Today the Bureau of Labor Statistics released the October Unemployment Report, the last report before the general election on November 6th. The report showed an uptick in the overall rate from 7.8% to 7.9%. As with every month, we delve into the numbers not commonly reported in the media, to get a better understanding of the employment situation.

1)      Workforce Participation Rate edges up .2 to 63.8%

There are two ways to read this data point, the first of which is that the rate has fluctuated between 63.5 and 63.9 for all of 2012. So while edging up slightly is a good thing in terms of the economy at large, it doesn’t show any really improvement. Essentially the labor market is in neutral.

The other way to read it, is that it is a sign of improvement as this is the second month in a row that the Participation Rate has increased. While it is certainly possible that this is an indicator that a recovery is starting, there are two points that are cause for concern. Early 2010 saw the same magnitude of growth, albeit over 3 months with a plateau in the middle. This slight improvement however was followed a slide that continued until this year. In addition, as mentioned above, 63.8% is still within the range seen for all of 2012.
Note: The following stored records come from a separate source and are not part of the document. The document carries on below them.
(** * Lost-and-Found (src/app.py): item store and QR-payload resolver

    A shallow embedding of the parts of [src/app.py] that manage the
    item table ([load_data], [create_sample_data], [save_data]), the
    report, browse and QR-scanner pages' table logic, and the payload
    written into and read back from QR codes.

    A Python [str] is a Rocq [string] whose characters are read as the
    code points U+0000 to U+00FF (Latin-1); the string methods below
    follow Python's Unicode definitions on that range.  Python floats are carried by their
    [repr] text, which is what [DataFrame.to_csv] writes and what
    [read_csv] parses back. *)

From Stdlib Require Import String Ascii List Bool Arith Lia.
Import ListNotations.
Open Scope string_scope.
Open Scope bool_scope.

(* ================================================================= *)
(** ** Python string methods *)

Module Py.

(** [s.startswith(p)] *)
Definition startswith (s p : string) : bool := String.prefix p s.

(** [str.isspace] on one character: tab, LF, VT, FF, CR, the
    separators U+001C-U+001F, space, NEL (U+0085) and no-break space
    (U+00A0). *)
Definition isspace (c : ascii) : bool :=
  let n := nat_of_ascii c in
  (((9 <=? n) && (n <=? 13)) || ((28 <=? n) && (n <=? 32)) ||
   (n =? 133) || (n =? 160))%nat.

(** [s.lstrip()] *)
Fixpoint lstrip (s : string) : string :=
  match s with
  | EmptyString => EmptyString
  | String c r => if isspace c then lstrip r else s
  end.

(** [s.rstrip()] *)
Fixpoint rstrip (s : string) : string :=
  match s with
  | EmptyString => EmptyString
  | String c r =>
      let r' := rstrip r in
      if String.eqb r' EmptyString && isspace c then EmptyString
      else String c r'
  end.

(** [s.strip()] *)
Definition strip (s : string) : string := rstrip (lstrip s).

(** [s.replace(old, new)] for a non-empty [old]: occurrences are found
    left to right and do not overlap.  [skip] counts the characters of
    the occurrence just replaced that remain to be passed over. *)
Fixpoint replace_from (old new : string) (skip : nat) (s : string) : string :=
  match s with
  | EmptyString => EmptyString
  | String c r =>
      match skip with
      | S k => replace_from old new k r
      | O =>
          if String.prefix old s
          then new ++ replace_from old new (String.length old - 1)%nat r
          else String c (replace_from old new 0 r)
      end
  end.

Definition replace (s old new : string) : string := replace_from old new 0 s.

(** [needle in hay] *)
Fixpoint contains (needle hay : string) : bool :=
  String.prefix needle hay ||
  match hay with
  | EmptyString => false
  | String _ r => contains needle r
  end.

(** [s.lower()]: A-Z and the Latin-1 capitals U+00C0-U+00D6 and
    U+00D8-U+00DE map to the letter 32 code points above. *)
Definition lower_char (c : ascii) : ascii :=
  let n := nat_of_ascii c in
  if (((65 <=? n) && (n <=? 90)) || ((192 <=? n) && (n <=? 222) && negb (n =? 215)))%nat
  then ascii_of_nat (n + 32)%nat else c.

Fixpoint lower (s : string) : string :=
  match s with
  | EmptyString => EmptyString
  | String c r => String (lower_char c) (lower r)
  end.

(** [os.path.join(a, b)] on POSIX for a relative [b]. *)
Definition path_join (a b : string) : string := a ++ "/" ++ b.

End Py.

(* ================================================================= *)
(** ** QR payload: [generate_qr_code] and the scanner's decoding step *)

Module Payload.

Definition PREFIX : string := "Item ID: ".

(** [qr.add_data(f"Item ID: {item_id}")] in [generate_qr_code] (and in
    [generate_qr_code_image]). *)
Definition encode_payload (item_id : string) : string := PREFIX ++ item_id.

Inductive decoded := Recognized (item_id : string) | NotRecognized.

(** [qr_code_scanner_page], lines 318-319:
    [if data.startswith("Item ID: "):
         item_id = data.replace("Item ID: ", "").strip()] *)
Definition decode_payload (data : string) : decoded :=
  if Py.startswith data PREFIX
  then Recognized (Py.strip (Py.replace data PREFIX ""))
  else NotRecognized.

(** The decoding step as the spec words it (section 4.2): strip the leading
    prefix once, then surrounding whitespace. *)
Definition decode_payload_spec (data : string) : decoded :=
  if Py.startswith data PREFIX
  then Recognized (Py.strip (String.substring (String.length PREFIX)
                               (String.length data) data))
  else NotRecognized.

(** The last character of a string. *)
Fixpoint last_char (s : string) : option ascii :=
  match s with
  | EmptyString => None
  | String c EmptyString => Some c
  | String _ r => last_char r
  end.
There is too little data to make the argument that the job market is recovering, based on this data point alone. Were it to move 64.0 and experience sustained growth getting there, then the argument could be made, but with the available data it cannot.

 

2)      Household Data shows number of Unemployed Increased by 200,000,

Despite the number of jobs added to the economy, the number of people considered to be unemployed actually jumped by 200,000, although this number seems to be related to some discouraged workers re-entering the labor force. Coincidentally the number of people not in the labor force, but would like a job also dropped by 200,000. While it is improbable that these groups of 200,000 are completely one in the same, it stands to reason that there is at least some amount of overlap.

 

3)      Household Data shows number employed increased by 400,000 but Establishment Data shows 171,000 jobs created. What is the disconnect?
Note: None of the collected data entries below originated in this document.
(** X3.  When the left operand of an infix expression evaluates to an Error,
    the expression yields that Error and the right operand is not evaluated:
    the outcome is the same for every right operand and every operator. *)
Theorem X3_infix_left_error (Left : ast.Node) (st st1 : State) (p : nat) (m : string) :
  Eval Left st = Ok (Some (object.Error p m)) st1 ->
  forall Operator Right,
    Eval (ast.InfixExpression Left Operator Right) st = Ok (Some (object.Error p m)) st1.
Proof. intros H Operator Right. cbn [Eval]. now rewrite (bind_Ok _ _ _ _ _ H). Qed.

Lemma X3_infix_left_error_witness :
  Eval (ast.InfixExpression (ast.Identifier "foobar") "+"
          (ast.InfixExpression (ast.IntegerLiteral 1) "/" (ast.IntegerLiteral 0)))
       initial_state
  = Ok (Some (object.Error 3 "identifier not found: foobar")) (bump initial_state).
Proof.
  exact (X3_infix_left_error (ast.Identifier "foobar") initial_state
           (bump initial_state) 3 "identifier not found: foobar" eq_refl "+"
           (ast.InfixExpression (ast.IntegerLiteral 1) "/" (ast.IntegerLiteral 0))).
Defined.

(** X4.  When the left operand evaluates to anything but an Error (no value
    at all included) and the right operand evaluates to an Error, the infix
    expression yields the right operand's Error, whatever the operator. *)
Theorem X4_infix_right_error (Left Right : ast.Node) (Operator : string)
    (st st1 st2 : State) (left : option object.Object) (p : nat) (m : string) :
  Eval Left st = Ok left st1 -> isError left = false ->
  Eval Right st1 = Ok (Some (object.Error p m)) st2 ->
  Eval (ast.InfixExpression Left Operator Right) st = Ok (Some (object.Error p m)) st2.
Proof.
  intros HL El HR. cbn [Eval].
  now rewrite (bind_Ok _ _ _ _ _ HL), El, (bind_Ok _ _ _ _ _ HR).
Qed.

Lemma X4_infix_right_error_witness :
  Eval (ast.InfixExpression (ast.IfExpression (ast.Boolean true) [] None) "*"
                            (ast.Identifier "foobar")) initial_state
  = Ok (Some (object.Error 3 "identifier not found: foobar")) (bump initial_state).
Proof.
  exact (X4_infix_right_error (ast.IfExpression (ast.Boolean true) [] None)
           (ast.Identifier "foobar") "*" initial_state initial_state
           (bump initial_state) None 3 "identifier not found: foobar"
           eq_refl eq_refl eq_refl).
Defined.

(** X5.  A return statement whose expression evaluates to an Error yields
    that Error, not wrapped; any other value (no value at all included) comes
    back inside a new ReturnValue. *)
Theorem X5_return_statement (ReturnValue : ast.Node) (st st1 : State)
    (val : option object.Object) :
  Eval ReturnValue st = Ok val st1 ->
  (isError val = true -> Eval (ast.ReturnStatement ReturnValue) st = Ok val st1)
  /\ (isError val = false ->
      Eval (ast.ReturnStatement ReturnValue) st
      = Ok (Some (object.ReturnValue (next st1) val)) (bump st1)).
Proof.
  intros H. split; intros He; cbn [Eval]; now rewrite (bind_Ok _ _ _ _ _ H), He.
Qed.

Lemma X5_return_statement_witness :
  Eval (ast.ReturnStatement (ast.Identifier "foobar")) initial_state
  = Ok (Some (object.Error 3 "identifier not found: foobar")) (bump initial_state)
  /\ Eval (ast.ReturnStatement (ast.Boolean true)) initial_state
     = Ok (Some (object.ReturnValue 3 (Some TRUE))) (bump initial_state).
Proof.
  split.
  - exact (proj1 (X5_return_statement (ast.Identifier "foobar") initial_state
                    (bump initial_state)
                    (Some (object.Error 3 "identifier not found: foobar")) eq_refl)
             eq_refl).
  - exact (proj2 (X5_return_statement (ast.Boolean true) initial_state initial_state
                    (Some TRUE) eq_refl) eq_refl).
Defined.

(** ** Operators without a rule *)

(** X6.  With the operand of a prefix expression evaluated to an object [o]
    that is not an Error: the prefix [-] on an [o] that is not an Integer
    yields a new Error [unknown operator: -<TYPE>], and a prefix operator
    other than [!] and [-] yields a new Error [unknown operator: <op><TYPE>]. *)
Theorem X6_prefix_unknown_operator (Operator : string) (Right : ast.Node)
    (st st1 : State) (o : object.Object) :
  Eval Right st = Ok (Some o) st1 -> isError (Some o) = false ->
  (object.Type_ o <> object.INTEGER_OBJ ->
   Eval (ast.PrefixExpression "-" Right) st
   = Ok (Some (object.Error (next st1) ("unknown operator: -" +:+ object.Type_ o)))
        (bump st1))
  /\ (Operator <> "!" -> Operator <> "-" ->
      Eval (ast.PrefixExpression Operator Right) st
      = Ok (Some (object.Error (next st1)
                    ("unknown operator: " +:+ Operator +:+ object.Type_ o)))
           (bump st1)).
Proof.
  intros H He. split.
  - intros Ht. cbn [Eval]. rewrite (bind_Ok _ _ _ _ _ H), He.
    unfold evalPrefixExpression, evalMinusPrefixOperator. cbn [String.eqb Ascii.eqb
      Bool.eqb token.BANG token.MINUS].
    simpl. destruct (String.eqb_spec (object.Type_ o) object.INTEGER_OBJ);
      [contradiction|reflexivity].
  - intros Hb Hm. cbn [Eval]. rewrite (bind_Ok _ _ _ _ _ H), He.
    unfold evalPrefixExpression.
    destruct (String.eqb_spec Operator token.BANG); [contradiction|].
    destruct (String.eqb_spec Operator token.MINUS); [contradiction|].
    reflexivity.
Qed.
Last month the Bureau of Labor Statistics came under fire for reporting that the number of employed had jumped by nearly 800,000, an unrealistic number given the state of the economy. While some have charged that it was politically motivated, the more likely answer was a statistical fluke in the data. Fluke or not, it is indirectly used to calculate the unemployment rate, which resulted in the surprise drop in September.

Likewise for October, it seems unlikely that 400,000 were added, given the state of the economy. Putting that figure into question even more so is the disconnect with the Establishment Data, which showed an increase of 171,000 jobs. The cause of the gap is two-fold, one is that the Household data is a smaller sample, resulting in a higher margin of error and that the number employed also counts part-time, non-benefit providing jobs. For these reasons it is the Establishment Data number cited in media reports for total jobs numbers.

 

The Revised Rate: (Methodology)

Taking into account workers no longer in the work force, but would like a job, the unemployment rate would be: 9%, down from 9.1% in September.